• TASK TO COMPLETE: Once you find the line with "refuse_if (negb (admin_survives" in the entries below, return exactly every line from it through the line with "let* replaced := canonical_credentials".

[Collected data entries]
(* ===== verification/CompilerIface.v ===== *)
(** * perch-doc-compiler: the types its callers see

    The wire types of [crates/perch-doc-compiler/src/lib.rs] and
    [admin_survives], the check every applied document and every recovery
    target must pass.  The account and the recovery controller reach a
    compiler only through its address, so what a call returns is part of the
    world they run in ([Controller.Outside]). *)

From S2P Require Import Prelude Host Program RecoveryIface.

Inductive DocCompilerError : Type :=
| DocNotUtf8
| DocParse
| DocInvalid
| WrongNetwork
| DocCompile
| DocTooLarge
| KeyNotCanonicalizable
| Doc_NotEnrolled
| ReplacementRefused
| Doc_ZkEnrollmentMismatch
| Doc_AdminLockout.

Section compiler_iface.
Context {H : Host}.

Inductive RuleScope : Type :=
| RuleScope_SelfAdmin
| RuleScope_Contract (a : Address).

Record CompiledCap : Type := {
  spending_limit : Z;
  period_ledgers : N;
}.

Record CompiledRule : Type := {
  cr_name : string;
  cr_scope : RuleScope;
  cr_signers : list Signer;
  cr_valid_until : option N;
  cr_install : list InstallParams;
  cr_cap : list CompiledCap;
}.

Record CompiledDoc : Type := {
  cd_doc_hash : bytes;
  cd_canonical : bytes;
  cd_fingerprints : list bytes;
  cd_rules : list CompiledRule;
  cd_recovery : list CompiledRecoveryConfig;
}.

Record DerivedTarget : Type := {
  dt_canonical : bytes;
  dt_doc_hash : bytes;
  dt_config_hash : bytes;
  dt_fingerprints : list bytes;
  dt_replaced : list Credential;
}.

Definition is_empty {A} (l : list A) : bool :=
  match l with [] => true | _ => false end.

Definition admin_survives (rules : list CompiledRule) : bool :=
  existsb (λ r, match cr_scope r with RuleScope_SelfAdmin => true | _ => false end
                && match cr_valid_until r with None => true | Some _ => false end
                && negb (is_empty (cr_signers r))
                && is_empty (cr_install r)
                && is_empty (cr_cap r)) rules.
End compiler_iface.
(* ===== verification/DocCompiler.v ===== *)
(** * perch-doc-compiler: from document bytes to compiled rules

    Models the deployable half of [crates/perch-doc-compiler/src/lib.rs]:
    [compile_doc] and [derive_target] with every check on the way, and the
    test-only compilers.  The contract keeps no state: each entry point is a
    function of the invocation's environment, the bytes, and what the
    verifiers' [batch_canonicalize_key] answers ([Verifiers]). *)

From S2P Require Import Prelude Host Program Doc Canon Parse Utf8 Validate RecoveryDoc Compile RecoveryIface CompilerIface.
#[local] Open Scope string_scope.
#[local] Open Scope list_scope.

(** ** What the compiler links and calls *)

(** The [hex] crate's encoder, [Address::to_string], and the limits of
    OpenZeppelin's context rules. *)
Class CompilerLibs `{H : Host} : Type := {
  hex_encode : bytes → string;
  address_to_string : Address → string;
  MAX_NAME_SIZE : N;
  MAX_SIGNERS : N;
}.

(** The verifiers named by a document; [None] is a failed call. *)
Class Verifiers `{H : Host} : Type :=
  batch_canonicalize_key : Address → list bytes → option (list bytes).

(** ** [String::from_utf8_lossy]: each maximal invalid part becomes U+FFFD *)

Definition replacement_char : string := String (chr 239) (String (chr 191) (String (chr 189) "")).

Fixpoint from_utf8_lossy (s : string) : string :=
  match s with
  | EmptyString => ""
  | String a r =>
      if between 0 a 127 then String a (from_utf8_lossy r) else
      match r with
      | EmptyString => replacement_char
      | String b r2 =>
          if between 194 a 223 && cont b then String a (String b (from_utf8_lossy r2)) else
          if second_of_3 a b then
            match r2 with
            | EmptyString => replacement_char
            | String c r3 =>
                if cont c then String a (String b (String c (from_utf8_lossy r3)))
                else replacement_char +:+ from_utf8_lossy r2
            end
          else if second_of_4 a b then
            match r2 with
            | EmptyString => replacement_char
            | String c r3 =>
                if cont c then
                  match r3 with
                  | EmptyString => replacement_char
                  | String d r4 =>
                      if cont d
                      then String a (String b (String c (String d (from_utf8_lossy r4))))
                      else replacement_char +:+ from_utf8_lossy r3
                  end
                else replacement_char +:+ from_utf8_lossy r2
            end
          else replacement_char +:+ from_utf8_lossy r
      end
  end.

(** ** Limits and capabilities *)

Definition MAX_DOC_SIGNERS : N := 8.
Definition MAX_DOC_RULES : N := 11.
Definition MAX_DOC_CANONICAL_BYTES : N := 8192.

Record FlatDocLimits : Type := {
  max_signers : N;
  max_rules : N;
  max_canonical_bytes : N;
  max_rule_name_bytes : N;
}.
Inductive DocLimits : Type := DocLimits_V1 (l : FlatDocLimits).

Record CompilerCapabilities : Type := {
  canon_version : N;
  rule_hash_tag : string;
  config_hash_tag : string;
}.

Definition compiler_capabilities : CompilerCapabilities := {|
  canon_version := CANON_VERSION; rule_hash_tag := RULE_DOMAIN; config_hash_tag := CONFIG_DOMAIN |}.

(** ** Hex *)

Definition nib (c : ascii) : result DocCompilerError N :=
  let b := N_of_ascii c in
  if between 48 c 57 then Ok (b - 48)%N
  else if between 97 c 102 then Ok (b - 97 + 10)%N
  else if between 65 c 70 then Ok (b - 65 + 10)%N
  else Err DocInvalid.

(** The loop over pairs; an odd byte would index past the end. *)
Fixpoint hex_pairs (s : string) : result DocCompilerError bytes :=
  match s with
  | EmptyString => Ok ""
  | String a (String b s) =>
      let* x := nib a in
      let* y := nib b in
      let* rest := hex_pairs s in
      Ok (String (ascii_of_N (N.lor (N.shiftl x 4) y)) rest)
  | String _ EmptyString => Panic
  end.

Definition hex_bytes (s : string) : result DocCompilerError bytes :=
  refuse_if (Nat.odd (String.length s)) DocInvalid ;;;
  hex_pairs s.

Definition hex_bytes_32 (s : string) : result DocCompilerError bytes :=
  refuse_if (negb (String.length s =? 64)%nat) DocInvalid ;;;
  hex_pairs s.

(** ** To the wire types *)

Section compiler.
Context {H : Host} {HC : HexCodec} {JL : JsonLexer} {CL : CompilerLibs} {VF : Verifiers}.

Definition MAX_RULE_NAME_BYTES : N := MAX_NAME_SIZE.

Definition doc_limits : FlatDocLimits := {|
  max_signers := MAX_DOC_SIGNERS; max_rules := MAX_DOC_RULES;
  max_canonical_bytes := MAX_DOC_CANONICAL_BYTES; max_rule_name_bytes := MAX_RULE_NAME_BYTES |}.
Definition limits : DocLimits := DocLimits_V1 doc_limits.

(** [Address::from_str] traps on a malformed strkey. *)
Definition to_address (s : string) : result DocCompilerError Address :=
  or_panic (address_from_str s).

Definition to_compiled_signer (s : SignerSpec) : result DocCompilerError Signer :=
  match s with
  | SignerSpec_Delegated address =>
      let* a := to_address address in Ok (Signer_Delegated a)
  | SignerSpec_External verifier key_hex =>
      let* v := to_address verifier in
      let* k := hex_bytes key_hex in
      Ok (Signer_External v k)
  end.

Definition to_compiled (rule : LoweredRule) : result DocCompilerError CompiledRule :=
  let* scope :=
    match lr_scope rule with
    | ScopeSpec_SelfAdmin => Ok RuleScope_SelfAdmin
    | ScopeSpec_Contract addr => let* a := to_address addr in Ok (RuleScope_Contract a)
    end in
  let* signers := mapM_result to_compiled_signer (lr_signers rule) in
  Ok {| cr_name := lr_name rule; cr_scope := scope; cr_signers := signers;
        cr_valid_until := lr_valid_until rule;
        cr_install := match lr_install rule with Some p => [p] | None => [] end;
        cr_cap := match lr_cap rule with
                  | Some c => [{| spending_limit := spec_limit c;
                                  period_ledgers := spec_period_ledgers c |}]
                  | None => []
                  end |}.

Definition to_compiled_guardian_set (g : Doc.GuardianSet)
  : result DocCompilerError CompiledGuardianSet :=
  let* addrs := mapM_result to_address (Doc.guardians g) in
  Ok {| RecoveryIface.guardians := addrs; RecoveryIface.quorum := Doc.quorum g |}.

Definition to_compiled_zk (z : ZkFactor) : result DocCompilerError CompiledZkFactor :=
  let* a := to_address (adapter z) in
  let* c := hex_bytes_32 (circuit_id z) in
  let* p := to_address (pool z) in
  let* i := hex_bytes_32 (enrollment_id z) in
  let* m := hex_bytes_32 (commitment z) in
  Ok {| zf_adapter := a; zf_circuit_id := c; zf_pool := p; zf_enrollment_id := i;
        zf_commitment := m |}.

Definition to_compiled_mode (m : RecoveryMode) : result DocCompilerError CompiledRecoveryMode :=
  match m with
  | GuardianOnly g => let* g := to_compiled_guardian_set g in Ok (Mode_GuardianOnly g)
  | ZkOnly z => let* z := to_compiled_zk z in Ok (Mode_ZkOnly z)
  | Combined g z =>
      let* g := to_compiled_guardian_set g in
      let* z := to_compiled_zk z in
      Ok (Mode_Combined g z)
  end.

Definition to_compiled_recovery (r : RecoveryConfig)
  : result DocCompilerError CompiledRecoveryConfig :=
  let profile := match profile r with
                 | Loss => Profile_Loss
                 | Protected => Profile_Protected
                 end in
  let* mode := to_compiled_mode (mode r) in
  let* baseline := match baseline r with
                   | Some b => let* h := hex_bytes_32 (baseline_doc_hash b) in Ok (Some h)
                   | None => Ok None
                   end in
  let* c := to_address (controller r) in
  Ok {| cf_config_hash := config_hash (recovery_canonical_json r); cf_profile := profile;
        cf_mode := mode; cf_controller := c; cf_baseline := baseline;
        cf_replaceable := replaceable r; cf_delay_ledgers := delay_ledgers r;
        cf_expiry_ledgers := expiry_ledgers r; cf_max_cancels := max_cancels r |}.

(** ** Credentials *)

(** The first loop of [canonical_credentials]: the keys of each verifier, and
    every signer's slot in its batch. *)
Fixpoint batch_keys (signers : list SignerDecl) (batches : gmap Address (list bytes))
  : result DocCompilerError (gmap Address (list bytes) * list (Address * option nat)) :=
  match signers with
  | [] => Ok (batches, [])
  | s :: signers =>
      match signer_method s with
      | Delegated address =>
          let* a := to_address address in
          let* ' (batches, slots) := batch_keys signers batches in
          Ok (batches, (a, None) :: slots)
      | External verifier key =>
          let* v := to_address verifier in
          let batch := default [] (batches !! v) in
          let* k := hex_bytes key in
          let* ' (batches, slots) := batch_keys signers (<[v := batch ++ [k]]> batches) in
          Ok (batches, (v, Some (length batch)) :: slots)
      end
  end.

(** One verifier's batch: the answer has a key per declared key, each equal to
    the declared one. *)
Definition canonical_batch (vb : Address * list bytes)
  : result DocCompilerError (Address * list bytes) :=
  let '(verifier, batch) := vb in
  let* keys := ok_or (batch_canonicalize_key verifier batch) KeyNotCanonicalizable in
  refuse_if (negb (length keys =? length batch)%nat) KeyNotCanonicalizable ;;;
  refuse_if (negb (bool_decide (batch = keys))) KeyNotCanonicalizable ;;;
  Ok (verifier, keys).

Definition slot_credential (canonical : gmap Address (list bytes)) (s : Address * option nat)
  : result DocCompilerError Credential :=
  match s with
  | (address, None) => Ok (Credential_Delegated address)
  | (address, Some i) =>
      let* key := ok_or (keys ← canonical !! address; keys !! i) KeyNotCanonicalizable in
      Ok (Credential_External address key)
  end.

Definition canonical_credentials (signers : list SignerDecl)
  : result DocCompilerError (list Credential) :=
  let* ' (batches, slots) := batch_keys signers ∅ in
  let* canonical := mapM_result canonical_batch (map_to_list batches) in
  mapM_result (slot_credential (list_to_map canonical)) slots.

Definition fingerprints (credentials : list Credential) : result DocCompilerError (list bytes) :=
  mapM_result (λ c, map_err (λ _, DocInvalid) (credential_fingerprint c)) credentials.

(** ** Compiling *)

Definition parse (doc_json : bytes) : result DocCompilerError PolicyDoc :=
  refuse_if (negb (utf8_valid doc_json)) DocNotUtf8 ;;;
  map_err (λ _, DocParse) (from_json doc_json).

Definition too_large (doc : PolicyDoc) : bool :=
  (MAX_DOC_SIGNERS <? N.of_nat (length (doc_signers doc)))%N
  || (MAX_DOC_RULES <? N.of_nat (length (doc_rules doc)))%N
  || existsb (λ r, MAX_RULE_NAME_BYTES <? slen (rule_name r))%N (doc_rules doc).

Definition compile_parsed (e : Env) (doc : PolicyDoc) : result DocCompilerError CompiledDoc :=
  map_err (λ _, DocInvalid) (Validate.validate doc) ;;;
  let* net := ok_or (doc_network doc) WrongNetwork in
  refuse_if (negb (String.eqb (sha256 net) (network_id e))) WrongNetwork ;;;
  refuse_if (too_large doc) DocTooLarge ;;;
  let* plan := map_err (λ _, DocCompile) (compile doc (zeros 32)) in
  let* rules := mapM_result to_compiled (plan_rules plan) in
  let canonical := canonical_json doc in
  refuse_if (MAX_DOC_CANONICAL_BYTES <? slen canonical)%N DocTooLarge ;;;
  let* recovery := match doc_recovery doc with
                   | Some r => let* c := to_compiled_recovery r in Ok [c]
                   | None => Ok []
                   end in
  let* credentials := canonical_credentials (doc_signers doc) in
  let* fs := fingerprints credentials in
  Ok {| cd_doc_hash := sha256 canonical; cd_canonical := canonical; cd_fingerprints := fs;
        cd_rules := rules; cd_recovery := recovery |}.

Definition compile_doc (e : Env) (doc_json : bytes) : result DocCompilerError CompiledDoc :=
  let* doc := parse doc_json in compile_parsed e doc.

(** ** Deriving a recovery target *)

Definition to_std_string (s : bytes) : string := from_utf8_lossy s.

Definition to_signer_method (c : Credential) : SignerMethod :=
  match c with
  | Credential_Delegated address => Delegated (to_std_string (address_to_string address))
  | Credential_External verifier key =>
      External (to_std_string (address_to_string verifier)) (hex_encode key)
  end.

Definition declared_replacement (r : RecoveryIface.Replacement) : RecoveryDoc.Replacement := {|
  repl_signer_id := to_std_string (rp_signer_id r);
  repl_method := to_signer_method (rp_credential r) |}.

Definition derive_error (err : DeriveError) : DocCompilerError :=
  match err with
  | RecoveryDoc.NotEnrolled => Doc_NotEnrolled
  | RecoveryDoc.ZkEnrollmentMismatch => Doc_ZkEnrollmentMismatch
  | _ => ReplacementRefused
  end.

Definition zk_rotation (l : list ZkEnrollment) : result DocCompilerError (option ZkRotation) :=
  match l with
  | [] => Ok None
  | [z] => Ok (Some {| rot_enrollment_id := hex_encode (ze_id z);
                       rot_commitment := hex_encode (ze_commitment z) |})
  | _ => Err Doc_ZkEnrollmentMismatch
  end.

Definition derive_target (e : Env) (source_json current_json : bytes) (action : RecoveryAction)
    (replacements : ReplacementSet) : result DocCompilerError DerivedTarget :=
  let* action :=
    match action with
    | Action_LostKey => Ok LostKey
    | Action_Compromise => Ok Compromise
    | _ => Err ReplacementRefused
    end in
  let* source := parse source_json in
  let* current := parse current_json in
  let declared := declared_replacement <$> rset_signers replacements in
  let* rotation := zk_rotation (rset_zk_enrollment replacements) in
  let* target := map_err derive_error
    (RecoveryDoc.derive_target source current action declared rotation) in
  let* compiled := compile_parsed e target in
  refuse_if (negb (admin_survives (cd_rules compiled))) Doc_AdminLockout ;;;
  let replaced_slots :=
    filter (λ s, existsb (λ r, String.eqb (repl_signer_id r) (signer_id s)) declared = true)
      (doc_signers source) in
  let* c := ok_or (cf_config_hash <$> head (cd_recovery compiled)) Doc_NotEnrolled in
  let* replaced := canonical_credentials replaced_slots in
  Ok {| dt_canonical := cd_canonical compiled; dt_doc_hash := cd_doc_hash compiled;
        dt_config_hash := c; dt_fingerprints := cd_fingerprints compiled;
        dt_replaced := replaced |}.

(** ** The test-only compilers: another document identity, and one that does
    not name the bytes it comes with *)

Definition stand_in_identity (canonical : bytes) : bytes := sha256 ("perch/doc/test-v2" +:+ canonical).

Definition with_doc_hash (h : bytes) (t : DerivedTarget) : DerivedTarget := {|
  dt_canonical := dt_canonical t; dt_doc_hash := h; dt_config_hash := dt_config_hash t;
  dt_fingerprints := dt_fingerprints t; dt_replaced := dt_replaced t |}.

Definition stand_in_compile_doc (e : Env) (doc_json : bytes)
  : result DocCompilerError CompiledDoc :=
  let* c := compile_doc e doc_json in
  Ok {| cd_doc_hash := stand_in_identity (cd_canonical c); cd_canonical := cd_canonical c;
        cd_fingerprints := cd_fingerprints c; cd_rules := cd_rules c;
        cd_recovery := cd_recovery c |}.

Definition stand_in_derive_target (e : Env) (source_json current_json : bytes)
    (action : RecoveryAction) (replacements : ReplacementSet)
  : result DocCompilerError DerivedTarget :=
  let* t := derive_target e source_json current_json action replacements in
  Ok (with_doc_hash (stand_in_identity (dt_canonical t)) t).

Definition inconsistent_derive_target (e : Env) (source_json current_json : bytes)
    (action : RecoveryAction) (replacements : ReplacementSet)
  : result DocCompilerError DerivedTarget :=
  let* t := derive_target e source_json current_json action replacements in
  Ok (with_doc_hash (sha256 ("perch/test/bad-pair" +:+ dt_canonical t)) t).
End compiler.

• EXPECTED ANSWER:
  refuse_if (negb (admin_survives (cd_rules compiled))) Doc_AdminLockout ;;;
  let replaced_slots :=
    filter (λ s, existsb (λ r, String.eqb (repl_signer_id r) (signer_id s)) declared = true)
      (doc_signers source) in
  let* c := ok_or (cf_config_hash <$> head (cd_recovery compiled)) Doc_NotEnrolled in
  let* replaced := canonical_credentials replaced_slots in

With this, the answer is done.